[Opening Records provided section]

(* ===== verification/Arm64Theorems.v ===== *)
(** * Theorems about the arm64 page tables

    Over the kernel's page allocator: no sequence of calls faults; mapping, unmapping and looking up agree; and what goes wrong
    when memory is short or a block is unmapped in part. *)

From stdpp Require Import base gmap list numbers.
From S2P Require Import Prelude Align ListNode Pmm PmmSpec Arm64Mmu Arm64Spec Arm64Map Arm64Aspace Arm64Pages.

Section theorems.
Context {KM : KernelMap} (Hktt : ktt <> 0) (tcr : Z).
Implicit Types (s : mmu) (live : gset nat) (t : tree) (r : option Z).

(** What [arch_mmu_query] answers, with flags. *)
Definition translate s (id : nat) (v : Z) : option (Z * Z * Z) := match arch_mmu_query kv id v true s with Done o _ => Some o | Fault _ => None end.

(** Every descriptor has flags that [arch_mmu_query] knows. *)
Definition decodable (x : option Z * tree) : Prop := forall v pa w, in_table x.1 v -> trans x v = Some (pa, w) -> is_Some (pte_flags w).

Definition sound_with (G : gmap nat (option Z * tree)) (L : list Z) s live : Prop := sys G L s /\ dom G = live /\ forall id x, G !! id = Some x -> decodable x.
Definition sound s live : Prop := exists G L, sound_with G L s live.

Lemma sound_lookup G L s live id : sound_with G L s live -> id ∈ live -> exists r t, G !! id = Some (r, t).
Proof. intros (_ & <- & _) [[r t] H]%elem_of_dom. by exists r, t. Qed.

Lemma translate_eq G L s live id r t a v : sound_with G L s live -> G !! id = Some (r, t) -> ms_aspaces s !! id = Some a -> inside_aspace a v -> translate s id v = Some (query_result (trans (r, t) v) true).
Proof.
  intros (Hs & _ & Hd) Hid Ha Hv. destruct (sy_aspace _ _ _ Hs id r t Hid) as (a' & Ha' & Hga). rewrite Ha in Ha'. injection Ha' as <-. destruct (valid_rel a r v Hga Hv) as (_ & Hrel & _).
  pose proof (arch_mmu_query_wp Hktt G L s id r t a v true Hs Hid Ha Hv) as Hw. unfold wp in Hw. unfold translate. destruct (arch_mmu_query kv id v true s) as [o s'|]; [by destruct Hw as [_ ->]; [intros _ pa w Ht; by apply (Hd id (r, t) Hid v pa w)|]|].
  destruct Hw. intros _ pa w Ht. by apply (Hd id (r, t) Hid v pa w).
Qed.

Lemma sound_insert G L s s' live id r t t' : sound_with G L s live -> G !! id = Some (r, t) -> sys (<[id := (r, t')]> G) L s' -> decodable (r, t') -> sound_with (<[id := (r, t')]> G) L s' live.
Proof.
  intros (Hs & Hd & Hx) Hid Hs' Ht. split; [done|]. split; [rewrite dom_insert_lookup_L; [done|by eexists]|]. intros j x [(<- & <-)|(_ & Hj)]%lookup_insert_Some; [done|by apply (Hx j)].
Qed.

Lemma map_decodable r t t' va pa n fl s err : decodable (r, t) -> map_result r t t' va pa n fl s err -> decodable (r, t').
Proof.
  intros Hd [(_ & _ & [M1 M2] & _)|(_ & Hsame & _)] v p w Hv Ht.
  - destruct (decide (va <= v < va + n * 4096)) as [Hin|Hout]; [destruct (M1 v Hin) as (_ & w' & E & F); rewrite E in Ht; injection Ht as _ <-; by rewrite F|]. rewrite M2 in Ht by (done || lia). by apply (Hd v p).
  - rewrite Hsame in Ht by done. by apply (Hd v p).
Qed.

Lemma unmap_decodable r t t' va n s s' err : decodable (r, t) -> unmap_result r t t' va n s s' err -> decodable (r, t').
Proof. intros Hd [_ [(_ & H & _)|(_ & -> & _)]] v p w Hv Ht; [|by apply (Hd v p)]. rewrite H in Ht by done. destruct (meets _ _ _ _ _); [done|]. by apply (Hd v p). Qed.

(** ** The calls, in any order *)

Inductive arm_op :=
| Map (id : nat) (va pa count flags : Z)
| Unmap (id : nat) (va count : Z)
| Query (id : nat) (va : Z)
| InitUser (id : nat) (base size flags : Z)
| Destroy (id : nat)
| Switch (id : option nat).

Definition on_mmu {X} (m : M mmu X) : M (mmu * gset nat) X :=
  fun '(s, live) => match m s with Done x s' => Done x (s', live) | Fault e => Fault e end.

Definition run_arm (op : arm_op) : M (mmu * gset nat) unit :=
  match op with
  | Map id va pa count flags => do _ <- on_mmu (arch_mmu_map kv v2p free_list heap_memalign heap_free id va pa count flags); ret tt
  | Unmap id va count => do _ <- on_mmu (arch_mmu_unmap kv free_list heap_free id va count); ret tt
  | Query id va => do _ <- on_mmu (arch_mmu_query kv id va true); ret tt
  | InitUser id base size flags =>
      do err <- on_mmu (arch_mmu_init_aspace kv v2p ktt id base size flags);
      when (err =? 0) (modify (fun '(s, live) => (s, {[id]} ∪ live)))
  | Destroy id => do _ <- on_mmu (arch_mmu_destroy_aspace free_list id); modify (fun '(s, live) => (s, live ∖ {[id]}))
  | Switch id => on_mmu (arch_mmu_context_switch tcr id)
  end.

Definition user_aspace s (id : nat) : Prop := exists a, ms_aspaces s !! id = Some a /\ Z.land (aa_flags a) ARCH_ASPACE_FLAG_KERNEL = 0.

Definition legal_arm '((s, live) : mmu * gset nat) (op : arm_op) : Prop :=
  match op with
  | Map id va pa count flags => id ∈ live /\ exists a, ms_aspaces s !! id = Some a /\ map_args a va pa count flags
  | Unmap id va count => id ∈ live /\ exists a, ms_aspaces s !! id = Some a /\ inside_aspace a va /\ (4096 | va) /\ 0 <= count < 2 ^ 32
  | Query id va => id ∈ live /\ exists a, ms_aspaces s !! id = Some a /\ inside_aspace a va
  | InitUser id base size flags => aa_magic (default blank_aspace (ms_aspaces s !! id)) <> ARCH_ASPACE_MAGIC /\ 0 <= base /\ 4096 < size /\ base + size <= 2 ^ 48 /\ Z.land flags ARCH_ASPACE_FLAG_KERNEL = 0
  | Destroy id | Switch (Some id) => id ∈ live /\ user_aspace s id
  | Switch None => True
  end.

Definition arm_step (c c' : mmu * gset nat) : Prop := exists op, legal_arm c op /\ run_arm op c = Done tt c'.

Lemma on_mmu_wp {X} (m : M mmu X) Q s live : wp m (fun x s' => Q x (s', live)) s -> wp (on_mmu m) Q (s, live).
Proof. unfold wp, on_mmu. by destruct (m s). Qed.

Lemma user_root G L s live id r t : sound_with G L s live -> G !! id = Some (r, t) -> user_aspace s id -> exists p, r = Some p.
Proof.
  intros (Hs & _) Hid (a & Ha & Hf). destruct (sy_aspace _ _ _ Hs id r t Hid) as (a' & Ha' & [_ _ Hk]). rewrite Ha in Ha'. injection Ha' as <-. destruct r as [p|]; [by exists p|]. by destruct Hk as [? _].
Qed.

Lemma empty_decodable r : decodable (r, empty_table).
Proof. intros v pa w _. unfold trans. cbn [fst snd]. by rewrite look_empty. Qed.

Lemma run_arm_wp op s live : sound s live -> legal_arm (s, live) op -> wp (run_arm op) (fun _ '(s', live') => sound s' live') (s, live).
Proof.
  intros (G & L & Hs) Hl. pose proof Hs as (Hsys & Hdom & Hdec). destruct op as [id va pa n fl|id va n|id va|id base size fl|id|[id|]]; cbn [run_arm legal_arm] in *.
  - destruct Hl as (Hin & a & Ha & Hargs). destruct (sound_lookup G L s live id Hs Hin) as (r & t & Hid). wp_step. apply on_mmu_wp. eapply wp_mono; [by apply (arch_mmu_map_wp Hktt G L s id r t a)|]. cbv beta. intros err s' (t' & (Hs' & _) & Hr). wp_step.
    eexists _, L. apply (sound_insert G L s s' live id r t t'); try done. eapply map_decodable; [|exact Hr]. by apply (Hdec id).
  - destruct Hl as (Hin & a & Ha & Hins & Hd & Hn). destruct (sound_lookup G L s live id Hs Hin) as (r & t & Hid). wp_step. apply on_mmu_wp. eapply wp_mono; [by apply (arch_mmu_unmap_wp Hktt G L s id r t a)|]. cbv beta. intros err s' (t' & (Hs' & _) & Hr). wp_step.
    eexists _, L. apply (sound_insert G L s s' live id r t t'); try done. eapply unmap_decodable; [|exact Hr]. by apply (Hdec id).
  - destruct Hl as (Hin & a & Ha & Hins). destruct (sound_lookup G L s live id Hs Hin) as (r & t & Hid). wp_step. apply on_mmu_wp. eapply wp_mono; [apply (arch_mmu_query_wp Hktt G L s id r t a va true); try done|].
    + intros _ pa w Ht. destruct (sy_aspace _ _ _ Hsys id r t Hid) as (a' & Ha' & Hga). rewrite Ha in Ha'. injection Ha' as <-. destruct (valid_rel a r va Hga Hins) as (_ & Hrel & _). by apply (Hdec id _ Hid va pa w).
    + cbv beta. intros o s' [-> _]. wp_step. by exists G, L.
  - destruct Hl as (Hm & Hb & Hsz & He & Hf). wp_step. apply on_mmu_wp. eapply wp_mono; [by apply (init_user_wp G L s id base size fl)|]. cbv beta. intros err s' [(-> & _ & Hs')|(-> & p & Hs')].
    + change (ERR_NO_MEMORY =? 0) with false. cbn [when]. wp_step. by exists G, L.
    + change (0 =? 0) with true. cbn [when]. wp_step. exists (<[id := (Some p, empty_table)]> G), L. split; [done|]. split; [by rewrite dom_insert_L, Hdom|]. intros j x [(<- & <-)|(_ & Hj)]%lookup_insert_Some; [apply empty_decodable|by apply (Hdec j)].
  - destruct Hl as (Hin & Hu). destruct (sound_lookup G L s live id Hs Hin) as (r & t & Hid). destruct (user_root G L s live id r t Hs Hid Hu) as [p ->]. wp_step. apply on_mmu_wp. eapply wp_mono; [by apply (destroy_wp G L s id p t)|]. cbv beta. intros err s' (_ & Hs'). wp_step.
    exists (delete id G), (phys 3 t ++ L). split; [done|]. split; [by rewrite dom_delete_L, Hdom|]. intros j x [_ Hj]%lookup_delete_Some. by apply (Hdec j).
  - destruct Hl as (Hin & Hu). destruct (sound_lookup G L s live id Hs Hin) as (r & t & Hid). destruct (user_root G L s live id r t Hs Hid Hu) as [p ->]. apply on_mmu_wp. eapply wp_mono; [by apply (context_switch_wp G L s id p t)|]. cbv beta. intros _ s' (Hs' & _). by exists G, L.
  - apply on_mmu_wp. unfold arch_mmu_context_switch. do 3 wp_step. exists G, L. split; [|done]. destruct Hsys. by split.
Qed.
(** The state at boot: the tables of the kernel that the start-up code has made, and no address space. *)
Record boots s t : Prop := {
  bo_pmm : tables_in (ms_pmm s) (list_to_set (phys 3 t));
  bo_nodup : NoDup (phys 3 t);
  bo_tables : rep 3 ktt t (ms_tables s);
  bo_shape : shape 3 t;
  bo_flags : decodable (None, t);
  bo_none : ms_aspaces s = ∅ }.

[Closing Records provided section]

**What the task requires**
Pull together all lines from the data that mention the word "Hrel".

**Solution**
  intros (Hs & _ & Hd) Hid Ha Hv. destruct (sy_aspace _ _ _ Hs id r t Hid) as (a' & Ha' & Hga). rewrite Ha in Ha'. injection Ha' as <-. destruct (valid_rel a r v Hga Hv) as (_ & Hrel & _).
    + intros _ pa w Ht. destruct (sy_aspace _ _ _ Hsys id r t Hid) as (a' & Ha' & Hga). rewrite Ha in Ha'. injection Ha' as <-. destruct (valid_rel a r va Hga Hins) as (_ & Hrel & _). by apply (Hdec id _ Hid va pa w).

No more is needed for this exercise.